* PROBLEM TO SOLVE *
Write out exactly the lines of the entries below from the one holding "Definition si_count_mismatches (x" to the one holding "Record Text := mkText", inclusive, and leave out all other lines.

*** Opening of ENTRIES SUPPLIED ***

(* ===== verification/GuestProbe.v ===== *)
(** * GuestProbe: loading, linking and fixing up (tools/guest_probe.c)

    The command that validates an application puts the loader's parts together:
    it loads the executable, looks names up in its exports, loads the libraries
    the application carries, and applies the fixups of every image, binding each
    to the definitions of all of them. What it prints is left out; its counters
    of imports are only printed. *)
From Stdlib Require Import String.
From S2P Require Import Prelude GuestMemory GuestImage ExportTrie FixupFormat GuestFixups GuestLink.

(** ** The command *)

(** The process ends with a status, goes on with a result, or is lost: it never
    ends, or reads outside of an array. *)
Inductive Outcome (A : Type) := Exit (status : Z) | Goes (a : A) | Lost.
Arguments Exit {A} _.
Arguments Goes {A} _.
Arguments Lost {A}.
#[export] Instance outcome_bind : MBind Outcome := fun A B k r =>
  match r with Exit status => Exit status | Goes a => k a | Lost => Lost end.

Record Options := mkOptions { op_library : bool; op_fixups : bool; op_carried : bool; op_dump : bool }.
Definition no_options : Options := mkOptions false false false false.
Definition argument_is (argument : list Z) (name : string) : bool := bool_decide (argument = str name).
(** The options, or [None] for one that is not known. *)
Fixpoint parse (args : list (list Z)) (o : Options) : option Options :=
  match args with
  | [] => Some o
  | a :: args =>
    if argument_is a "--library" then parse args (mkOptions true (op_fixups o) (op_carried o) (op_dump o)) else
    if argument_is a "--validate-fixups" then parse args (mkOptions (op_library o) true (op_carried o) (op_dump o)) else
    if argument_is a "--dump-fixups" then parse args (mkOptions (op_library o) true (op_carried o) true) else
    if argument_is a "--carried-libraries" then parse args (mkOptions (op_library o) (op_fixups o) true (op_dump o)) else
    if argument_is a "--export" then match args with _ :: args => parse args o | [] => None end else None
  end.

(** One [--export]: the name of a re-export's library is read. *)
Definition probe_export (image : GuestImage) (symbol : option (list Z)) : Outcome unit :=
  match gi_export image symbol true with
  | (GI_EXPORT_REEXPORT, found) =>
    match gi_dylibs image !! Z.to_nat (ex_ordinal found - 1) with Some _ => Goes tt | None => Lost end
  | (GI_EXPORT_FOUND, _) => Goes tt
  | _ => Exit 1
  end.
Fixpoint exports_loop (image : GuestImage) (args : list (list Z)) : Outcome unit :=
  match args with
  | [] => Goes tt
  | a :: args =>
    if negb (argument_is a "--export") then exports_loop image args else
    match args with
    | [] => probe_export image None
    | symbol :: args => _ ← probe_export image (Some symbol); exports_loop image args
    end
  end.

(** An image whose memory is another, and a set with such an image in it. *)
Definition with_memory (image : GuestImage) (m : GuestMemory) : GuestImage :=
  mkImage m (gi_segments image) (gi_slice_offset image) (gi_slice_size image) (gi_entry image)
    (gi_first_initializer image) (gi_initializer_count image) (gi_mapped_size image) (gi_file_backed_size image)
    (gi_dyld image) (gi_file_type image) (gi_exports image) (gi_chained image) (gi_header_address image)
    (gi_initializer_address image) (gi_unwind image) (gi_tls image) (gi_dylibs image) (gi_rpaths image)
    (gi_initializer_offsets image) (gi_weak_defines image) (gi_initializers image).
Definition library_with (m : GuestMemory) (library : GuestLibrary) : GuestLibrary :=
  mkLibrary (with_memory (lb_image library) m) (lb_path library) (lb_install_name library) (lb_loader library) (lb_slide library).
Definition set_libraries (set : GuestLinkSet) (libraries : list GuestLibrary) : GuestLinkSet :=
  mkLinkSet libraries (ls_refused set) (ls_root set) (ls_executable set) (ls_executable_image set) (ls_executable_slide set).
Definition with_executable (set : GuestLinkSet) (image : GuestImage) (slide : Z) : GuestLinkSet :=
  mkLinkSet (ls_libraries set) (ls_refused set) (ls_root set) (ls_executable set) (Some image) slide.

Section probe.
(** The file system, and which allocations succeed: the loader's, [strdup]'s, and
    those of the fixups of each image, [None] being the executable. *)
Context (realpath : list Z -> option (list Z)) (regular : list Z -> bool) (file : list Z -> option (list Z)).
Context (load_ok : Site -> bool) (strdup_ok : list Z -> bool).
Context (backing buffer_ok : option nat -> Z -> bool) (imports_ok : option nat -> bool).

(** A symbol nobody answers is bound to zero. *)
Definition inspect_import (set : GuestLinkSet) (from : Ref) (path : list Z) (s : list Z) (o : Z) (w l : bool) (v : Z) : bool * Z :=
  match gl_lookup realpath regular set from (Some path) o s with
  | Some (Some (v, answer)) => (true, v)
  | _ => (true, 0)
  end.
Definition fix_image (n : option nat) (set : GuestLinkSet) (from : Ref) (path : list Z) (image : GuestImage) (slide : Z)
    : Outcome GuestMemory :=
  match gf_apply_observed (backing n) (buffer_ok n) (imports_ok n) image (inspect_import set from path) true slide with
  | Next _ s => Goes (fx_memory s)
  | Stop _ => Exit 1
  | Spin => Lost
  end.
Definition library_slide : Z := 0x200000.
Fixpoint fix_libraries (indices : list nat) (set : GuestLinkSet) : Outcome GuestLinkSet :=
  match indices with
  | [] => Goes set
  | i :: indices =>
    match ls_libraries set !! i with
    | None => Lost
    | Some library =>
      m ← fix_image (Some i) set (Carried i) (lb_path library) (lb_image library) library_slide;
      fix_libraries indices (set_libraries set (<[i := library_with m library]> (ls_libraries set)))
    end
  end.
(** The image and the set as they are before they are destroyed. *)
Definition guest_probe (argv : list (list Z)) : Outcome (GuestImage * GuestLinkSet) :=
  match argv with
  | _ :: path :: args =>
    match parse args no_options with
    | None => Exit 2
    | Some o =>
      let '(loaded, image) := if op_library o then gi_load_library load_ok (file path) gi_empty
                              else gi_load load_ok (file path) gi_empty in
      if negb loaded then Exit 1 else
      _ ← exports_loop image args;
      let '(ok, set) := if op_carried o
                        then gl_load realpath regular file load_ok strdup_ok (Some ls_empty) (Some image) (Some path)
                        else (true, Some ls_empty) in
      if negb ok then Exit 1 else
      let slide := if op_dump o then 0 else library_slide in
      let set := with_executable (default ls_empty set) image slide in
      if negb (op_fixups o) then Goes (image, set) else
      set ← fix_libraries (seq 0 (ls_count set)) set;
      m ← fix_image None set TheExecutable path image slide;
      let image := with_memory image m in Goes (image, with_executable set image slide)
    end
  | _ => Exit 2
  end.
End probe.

*** Close of ENTRIES SUPPLIED ***
*** Opening of ENTRIES SUPPLIED ***

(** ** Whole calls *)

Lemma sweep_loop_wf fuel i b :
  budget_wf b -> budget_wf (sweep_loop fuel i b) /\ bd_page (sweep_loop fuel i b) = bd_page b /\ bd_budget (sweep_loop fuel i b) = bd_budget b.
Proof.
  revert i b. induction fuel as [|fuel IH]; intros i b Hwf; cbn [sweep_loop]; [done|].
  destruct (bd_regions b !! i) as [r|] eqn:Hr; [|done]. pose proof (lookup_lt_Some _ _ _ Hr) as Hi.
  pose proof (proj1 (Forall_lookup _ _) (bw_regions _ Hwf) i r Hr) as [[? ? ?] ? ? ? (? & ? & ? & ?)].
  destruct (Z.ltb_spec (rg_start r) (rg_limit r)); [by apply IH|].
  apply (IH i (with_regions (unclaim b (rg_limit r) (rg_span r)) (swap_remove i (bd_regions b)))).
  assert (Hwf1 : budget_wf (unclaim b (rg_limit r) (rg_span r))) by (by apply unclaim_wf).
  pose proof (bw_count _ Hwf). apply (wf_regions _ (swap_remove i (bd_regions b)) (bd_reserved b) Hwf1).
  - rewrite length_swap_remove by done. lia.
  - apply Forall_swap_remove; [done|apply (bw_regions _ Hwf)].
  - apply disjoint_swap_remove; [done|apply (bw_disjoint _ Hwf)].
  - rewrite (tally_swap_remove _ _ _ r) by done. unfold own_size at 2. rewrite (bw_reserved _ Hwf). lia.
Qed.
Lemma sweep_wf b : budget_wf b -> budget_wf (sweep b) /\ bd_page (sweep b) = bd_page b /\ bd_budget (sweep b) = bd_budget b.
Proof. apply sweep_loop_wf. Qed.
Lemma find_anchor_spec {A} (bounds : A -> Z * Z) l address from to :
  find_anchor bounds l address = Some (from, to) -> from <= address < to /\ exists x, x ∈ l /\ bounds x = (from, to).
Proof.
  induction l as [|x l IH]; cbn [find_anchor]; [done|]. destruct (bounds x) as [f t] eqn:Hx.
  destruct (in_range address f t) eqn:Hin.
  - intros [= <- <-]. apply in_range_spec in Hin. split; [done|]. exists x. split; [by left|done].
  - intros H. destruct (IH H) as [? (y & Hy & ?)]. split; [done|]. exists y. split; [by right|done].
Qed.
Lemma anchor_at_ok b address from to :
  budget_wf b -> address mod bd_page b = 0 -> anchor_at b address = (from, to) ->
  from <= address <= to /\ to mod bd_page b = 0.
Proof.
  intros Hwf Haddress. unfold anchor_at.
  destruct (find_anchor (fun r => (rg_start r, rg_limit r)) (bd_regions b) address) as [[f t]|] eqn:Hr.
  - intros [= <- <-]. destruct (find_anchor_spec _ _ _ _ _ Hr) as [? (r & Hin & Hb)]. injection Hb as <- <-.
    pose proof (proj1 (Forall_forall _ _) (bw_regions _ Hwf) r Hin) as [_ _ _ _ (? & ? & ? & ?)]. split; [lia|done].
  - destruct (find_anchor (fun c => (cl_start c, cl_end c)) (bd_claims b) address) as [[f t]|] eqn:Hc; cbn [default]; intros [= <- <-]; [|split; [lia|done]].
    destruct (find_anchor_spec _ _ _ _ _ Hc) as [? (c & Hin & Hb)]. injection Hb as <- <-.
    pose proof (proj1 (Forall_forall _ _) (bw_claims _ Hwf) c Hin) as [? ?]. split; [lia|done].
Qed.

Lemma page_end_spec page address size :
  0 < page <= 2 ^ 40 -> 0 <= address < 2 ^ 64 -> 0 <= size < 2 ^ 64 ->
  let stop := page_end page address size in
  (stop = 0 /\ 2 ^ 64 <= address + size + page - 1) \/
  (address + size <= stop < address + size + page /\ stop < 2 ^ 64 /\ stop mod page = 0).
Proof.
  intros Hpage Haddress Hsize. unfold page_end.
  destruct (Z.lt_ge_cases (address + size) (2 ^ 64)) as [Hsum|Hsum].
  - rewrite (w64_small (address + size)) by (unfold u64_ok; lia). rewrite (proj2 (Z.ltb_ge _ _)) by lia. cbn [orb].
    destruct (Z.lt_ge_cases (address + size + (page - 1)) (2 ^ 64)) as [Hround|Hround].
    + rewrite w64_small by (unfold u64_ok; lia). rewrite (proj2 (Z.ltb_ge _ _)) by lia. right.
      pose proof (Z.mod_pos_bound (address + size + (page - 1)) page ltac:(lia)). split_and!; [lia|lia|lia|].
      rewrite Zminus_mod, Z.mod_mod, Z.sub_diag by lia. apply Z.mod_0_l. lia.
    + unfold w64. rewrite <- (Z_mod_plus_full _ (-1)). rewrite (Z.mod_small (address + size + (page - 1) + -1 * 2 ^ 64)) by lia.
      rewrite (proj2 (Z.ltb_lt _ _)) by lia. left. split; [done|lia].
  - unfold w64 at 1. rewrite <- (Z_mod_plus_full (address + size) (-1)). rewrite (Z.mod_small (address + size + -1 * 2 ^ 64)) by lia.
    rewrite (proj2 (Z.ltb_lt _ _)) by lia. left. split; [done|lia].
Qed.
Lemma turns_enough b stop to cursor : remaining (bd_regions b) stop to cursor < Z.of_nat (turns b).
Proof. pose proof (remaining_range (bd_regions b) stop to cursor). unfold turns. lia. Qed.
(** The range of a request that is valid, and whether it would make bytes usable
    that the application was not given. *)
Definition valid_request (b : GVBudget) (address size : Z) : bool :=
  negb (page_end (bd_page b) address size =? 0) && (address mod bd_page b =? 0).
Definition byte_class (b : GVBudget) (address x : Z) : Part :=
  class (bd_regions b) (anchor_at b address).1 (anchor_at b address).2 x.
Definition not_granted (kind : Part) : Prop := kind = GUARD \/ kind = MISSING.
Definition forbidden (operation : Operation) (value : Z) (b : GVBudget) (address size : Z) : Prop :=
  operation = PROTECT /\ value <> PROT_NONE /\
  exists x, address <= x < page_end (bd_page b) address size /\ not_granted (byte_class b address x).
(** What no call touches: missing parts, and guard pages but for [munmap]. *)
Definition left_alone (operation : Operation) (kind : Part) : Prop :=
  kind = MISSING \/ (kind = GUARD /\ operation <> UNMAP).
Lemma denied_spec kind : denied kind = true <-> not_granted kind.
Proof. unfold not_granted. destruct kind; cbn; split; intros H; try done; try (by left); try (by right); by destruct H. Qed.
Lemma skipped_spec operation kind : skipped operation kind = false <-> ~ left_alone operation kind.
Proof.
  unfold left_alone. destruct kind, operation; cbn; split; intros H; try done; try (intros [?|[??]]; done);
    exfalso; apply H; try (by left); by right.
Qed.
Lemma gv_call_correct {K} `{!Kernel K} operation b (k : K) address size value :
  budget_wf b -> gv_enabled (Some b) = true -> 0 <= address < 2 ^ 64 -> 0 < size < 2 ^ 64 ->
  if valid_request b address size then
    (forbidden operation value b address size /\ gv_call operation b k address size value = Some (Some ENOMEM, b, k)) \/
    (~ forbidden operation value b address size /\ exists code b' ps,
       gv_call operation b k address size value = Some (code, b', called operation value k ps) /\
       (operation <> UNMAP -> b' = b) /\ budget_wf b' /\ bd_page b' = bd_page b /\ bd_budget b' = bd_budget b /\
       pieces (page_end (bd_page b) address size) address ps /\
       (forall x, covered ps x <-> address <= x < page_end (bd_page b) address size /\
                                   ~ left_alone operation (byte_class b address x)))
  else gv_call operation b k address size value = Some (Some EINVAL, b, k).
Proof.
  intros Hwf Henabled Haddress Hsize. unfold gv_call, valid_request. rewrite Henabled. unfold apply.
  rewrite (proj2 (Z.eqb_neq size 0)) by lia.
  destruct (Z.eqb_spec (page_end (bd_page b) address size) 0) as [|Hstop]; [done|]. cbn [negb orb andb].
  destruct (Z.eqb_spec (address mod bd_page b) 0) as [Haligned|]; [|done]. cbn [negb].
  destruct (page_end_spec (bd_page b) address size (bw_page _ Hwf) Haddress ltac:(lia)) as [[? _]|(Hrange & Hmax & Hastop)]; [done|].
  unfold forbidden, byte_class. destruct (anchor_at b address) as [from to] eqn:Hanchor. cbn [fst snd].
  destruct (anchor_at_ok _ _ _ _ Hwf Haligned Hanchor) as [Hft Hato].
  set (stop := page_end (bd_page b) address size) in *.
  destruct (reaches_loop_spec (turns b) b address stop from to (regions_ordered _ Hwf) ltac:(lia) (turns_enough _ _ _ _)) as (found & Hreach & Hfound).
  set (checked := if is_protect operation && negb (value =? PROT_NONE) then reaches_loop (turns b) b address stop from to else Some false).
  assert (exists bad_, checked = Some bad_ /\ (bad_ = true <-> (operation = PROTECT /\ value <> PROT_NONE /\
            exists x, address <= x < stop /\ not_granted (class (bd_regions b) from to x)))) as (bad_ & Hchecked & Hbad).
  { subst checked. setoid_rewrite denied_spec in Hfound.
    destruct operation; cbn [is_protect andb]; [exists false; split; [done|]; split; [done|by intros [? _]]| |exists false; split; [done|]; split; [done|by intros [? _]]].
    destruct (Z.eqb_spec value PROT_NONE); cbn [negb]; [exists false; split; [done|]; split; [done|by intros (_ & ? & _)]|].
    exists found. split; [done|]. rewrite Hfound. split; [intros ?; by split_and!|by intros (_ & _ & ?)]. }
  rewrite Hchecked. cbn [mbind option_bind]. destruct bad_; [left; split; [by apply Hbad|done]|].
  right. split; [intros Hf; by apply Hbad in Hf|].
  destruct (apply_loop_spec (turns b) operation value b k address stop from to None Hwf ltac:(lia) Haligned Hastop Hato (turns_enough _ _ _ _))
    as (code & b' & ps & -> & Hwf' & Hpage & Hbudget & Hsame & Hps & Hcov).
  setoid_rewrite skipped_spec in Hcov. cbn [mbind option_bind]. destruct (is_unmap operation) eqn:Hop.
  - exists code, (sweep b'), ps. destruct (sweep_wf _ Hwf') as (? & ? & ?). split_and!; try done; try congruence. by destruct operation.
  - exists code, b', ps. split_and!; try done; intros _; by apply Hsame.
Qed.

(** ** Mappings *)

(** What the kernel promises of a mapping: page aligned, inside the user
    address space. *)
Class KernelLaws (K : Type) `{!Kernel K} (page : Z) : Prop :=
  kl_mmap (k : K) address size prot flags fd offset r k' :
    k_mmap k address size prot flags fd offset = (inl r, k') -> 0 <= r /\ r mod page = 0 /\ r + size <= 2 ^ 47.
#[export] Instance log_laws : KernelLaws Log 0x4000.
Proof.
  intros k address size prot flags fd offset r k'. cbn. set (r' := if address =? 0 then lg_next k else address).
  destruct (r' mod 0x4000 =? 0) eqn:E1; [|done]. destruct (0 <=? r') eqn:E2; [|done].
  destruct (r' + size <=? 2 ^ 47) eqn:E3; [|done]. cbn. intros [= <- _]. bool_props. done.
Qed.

*** Close of ENTRIES SUPPLIED ***
*** Opening of ENTRIES SUPPLIED ***

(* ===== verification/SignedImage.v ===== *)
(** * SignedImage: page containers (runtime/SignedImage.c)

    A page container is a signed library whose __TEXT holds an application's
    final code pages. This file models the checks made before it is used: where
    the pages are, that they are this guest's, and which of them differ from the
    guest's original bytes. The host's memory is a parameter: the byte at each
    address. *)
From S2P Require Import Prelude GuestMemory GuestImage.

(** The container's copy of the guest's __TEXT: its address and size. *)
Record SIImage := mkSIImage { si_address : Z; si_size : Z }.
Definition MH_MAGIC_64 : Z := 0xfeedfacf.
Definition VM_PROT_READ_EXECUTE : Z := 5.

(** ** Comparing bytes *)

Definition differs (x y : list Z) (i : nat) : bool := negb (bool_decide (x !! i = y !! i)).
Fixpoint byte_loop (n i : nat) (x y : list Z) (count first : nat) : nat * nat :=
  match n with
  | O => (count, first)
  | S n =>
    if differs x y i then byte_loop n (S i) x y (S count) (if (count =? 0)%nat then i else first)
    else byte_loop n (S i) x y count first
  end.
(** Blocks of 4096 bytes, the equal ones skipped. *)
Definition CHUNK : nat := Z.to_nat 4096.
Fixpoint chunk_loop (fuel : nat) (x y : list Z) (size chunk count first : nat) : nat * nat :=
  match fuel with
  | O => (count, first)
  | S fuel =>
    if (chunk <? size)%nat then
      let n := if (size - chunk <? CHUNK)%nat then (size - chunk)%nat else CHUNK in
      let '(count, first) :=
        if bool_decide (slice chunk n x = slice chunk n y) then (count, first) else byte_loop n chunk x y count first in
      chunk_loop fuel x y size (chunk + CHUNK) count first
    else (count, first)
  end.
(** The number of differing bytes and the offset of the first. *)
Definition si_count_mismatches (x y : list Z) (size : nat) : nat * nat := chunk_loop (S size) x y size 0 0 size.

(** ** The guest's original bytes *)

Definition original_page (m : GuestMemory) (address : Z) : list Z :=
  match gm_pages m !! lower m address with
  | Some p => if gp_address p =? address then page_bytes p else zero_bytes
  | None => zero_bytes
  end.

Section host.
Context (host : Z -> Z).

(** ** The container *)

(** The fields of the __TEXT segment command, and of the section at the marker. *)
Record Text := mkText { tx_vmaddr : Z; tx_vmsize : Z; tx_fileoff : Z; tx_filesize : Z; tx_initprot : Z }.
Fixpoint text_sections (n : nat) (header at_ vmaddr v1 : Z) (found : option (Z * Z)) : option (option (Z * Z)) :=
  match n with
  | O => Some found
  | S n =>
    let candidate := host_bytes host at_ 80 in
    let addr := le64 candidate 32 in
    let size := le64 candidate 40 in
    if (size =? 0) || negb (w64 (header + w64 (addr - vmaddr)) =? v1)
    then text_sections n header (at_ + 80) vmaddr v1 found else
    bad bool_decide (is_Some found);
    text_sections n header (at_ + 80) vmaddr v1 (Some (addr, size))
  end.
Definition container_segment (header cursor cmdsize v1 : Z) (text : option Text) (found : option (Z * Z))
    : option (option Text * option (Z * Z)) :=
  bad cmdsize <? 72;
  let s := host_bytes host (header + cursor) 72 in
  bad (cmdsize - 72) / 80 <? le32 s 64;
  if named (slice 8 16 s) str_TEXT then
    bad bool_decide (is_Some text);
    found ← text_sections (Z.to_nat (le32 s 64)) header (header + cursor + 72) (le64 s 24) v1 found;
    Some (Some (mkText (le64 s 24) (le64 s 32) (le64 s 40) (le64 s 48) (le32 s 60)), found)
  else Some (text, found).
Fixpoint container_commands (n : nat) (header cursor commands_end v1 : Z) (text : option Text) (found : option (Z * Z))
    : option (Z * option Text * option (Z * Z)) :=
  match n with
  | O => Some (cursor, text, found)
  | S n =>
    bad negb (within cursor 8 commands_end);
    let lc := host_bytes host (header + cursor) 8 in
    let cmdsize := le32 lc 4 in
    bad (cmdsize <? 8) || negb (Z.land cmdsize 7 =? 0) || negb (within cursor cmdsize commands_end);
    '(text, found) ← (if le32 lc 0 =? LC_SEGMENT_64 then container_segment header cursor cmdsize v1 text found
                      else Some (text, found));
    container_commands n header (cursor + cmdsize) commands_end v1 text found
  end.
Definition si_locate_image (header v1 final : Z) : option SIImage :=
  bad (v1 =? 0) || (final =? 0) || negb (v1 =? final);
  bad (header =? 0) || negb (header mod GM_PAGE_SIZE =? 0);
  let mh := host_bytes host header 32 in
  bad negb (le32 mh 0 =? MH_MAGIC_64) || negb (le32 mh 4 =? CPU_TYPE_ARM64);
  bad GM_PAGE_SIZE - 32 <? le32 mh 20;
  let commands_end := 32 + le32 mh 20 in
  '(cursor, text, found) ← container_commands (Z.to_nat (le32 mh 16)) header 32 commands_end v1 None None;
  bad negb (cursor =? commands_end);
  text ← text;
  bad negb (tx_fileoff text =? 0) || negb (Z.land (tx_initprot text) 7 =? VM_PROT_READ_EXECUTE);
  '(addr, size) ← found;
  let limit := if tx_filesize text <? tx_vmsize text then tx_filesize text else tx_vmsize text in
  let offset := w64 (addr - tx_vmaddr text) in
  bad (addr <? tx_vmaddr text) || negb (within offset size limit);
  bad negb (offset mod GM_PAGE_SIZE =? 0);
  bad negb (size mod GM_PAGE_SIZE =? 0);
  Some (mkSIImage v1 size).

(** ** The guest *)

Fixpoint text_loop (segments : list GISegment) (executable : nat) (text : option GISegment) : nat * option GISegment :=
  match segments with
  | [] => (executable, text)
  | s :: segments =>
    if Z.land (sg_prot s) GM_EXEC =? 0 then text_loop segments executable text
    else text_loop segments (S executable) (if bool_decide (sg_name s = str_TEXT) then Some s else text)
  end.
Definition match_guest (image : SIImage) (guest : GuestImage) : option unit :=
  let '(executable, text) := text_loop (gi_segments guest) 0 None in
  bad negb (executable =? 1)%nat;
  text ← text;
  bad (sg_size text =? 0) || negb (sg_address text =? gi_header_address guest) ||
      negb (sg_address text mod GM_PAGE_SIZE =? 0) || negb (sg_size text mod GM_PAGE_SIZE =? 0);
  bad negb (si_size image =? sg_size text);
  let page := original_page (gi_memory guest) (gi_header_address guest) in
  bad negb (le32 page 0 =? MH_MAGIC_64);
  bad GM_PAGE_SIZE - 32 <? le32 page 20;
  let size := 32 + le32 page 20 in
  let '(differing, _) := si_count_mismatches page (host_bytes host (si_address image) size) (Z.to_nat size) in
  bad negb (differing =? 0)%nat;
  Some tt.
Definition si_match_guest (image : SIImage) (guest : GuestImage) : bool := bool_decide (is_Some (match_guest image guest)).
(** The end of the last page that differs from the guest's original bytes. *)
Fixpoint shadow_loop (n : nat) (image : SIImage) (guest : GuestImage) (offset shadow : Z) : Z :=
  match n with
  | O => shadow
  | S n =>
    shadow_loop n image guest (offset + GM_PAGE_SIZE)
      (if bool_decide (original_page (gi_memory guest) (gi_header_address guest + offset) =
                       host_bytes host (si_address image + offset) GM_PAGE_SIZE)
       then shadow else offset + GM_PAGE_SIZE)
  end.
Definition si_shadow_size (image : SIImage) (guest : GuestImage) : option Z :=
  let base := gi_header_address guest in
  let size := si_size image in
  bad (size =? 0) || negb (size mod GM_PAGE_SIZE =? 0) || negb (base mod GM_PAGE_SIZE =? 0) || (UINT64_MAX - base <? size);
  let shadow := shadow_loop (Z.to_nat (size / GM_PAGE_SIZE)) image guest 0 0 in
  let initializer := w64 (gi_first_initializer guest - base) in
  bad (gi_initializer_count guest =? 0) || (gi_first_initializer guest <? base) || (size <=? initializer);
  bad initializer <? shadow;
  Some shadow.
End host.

*** Close of ENTRIES SUPPLIED ***

* REPLY TO THE TASK *
Definition si_count_mismatches (x y : list Z) (size : nat) : nat * nat := chunk_loop (S size) x y size 0 0 size.

(** ** The guest's original bytes *)

Definition original_page (m : GuestMemory) (address : Z) : list Z :=
  match gm_pages m !! lower m address with
  | Some p => if gp_address p =? address then page_bytes p else zero_bytes
  | None => zero_bytes
  end.

Section host.
Context (host : Z -> Z).

(** ** The container *)

(** The fields of the __TEXT segment command, and of the section at the marker. *)
Record Text := mkText { tx_vmaddr : Z; tx_vmsize : Z; tx_fileoff : Z; tx_filesize : Z; tx_initprot : Z }.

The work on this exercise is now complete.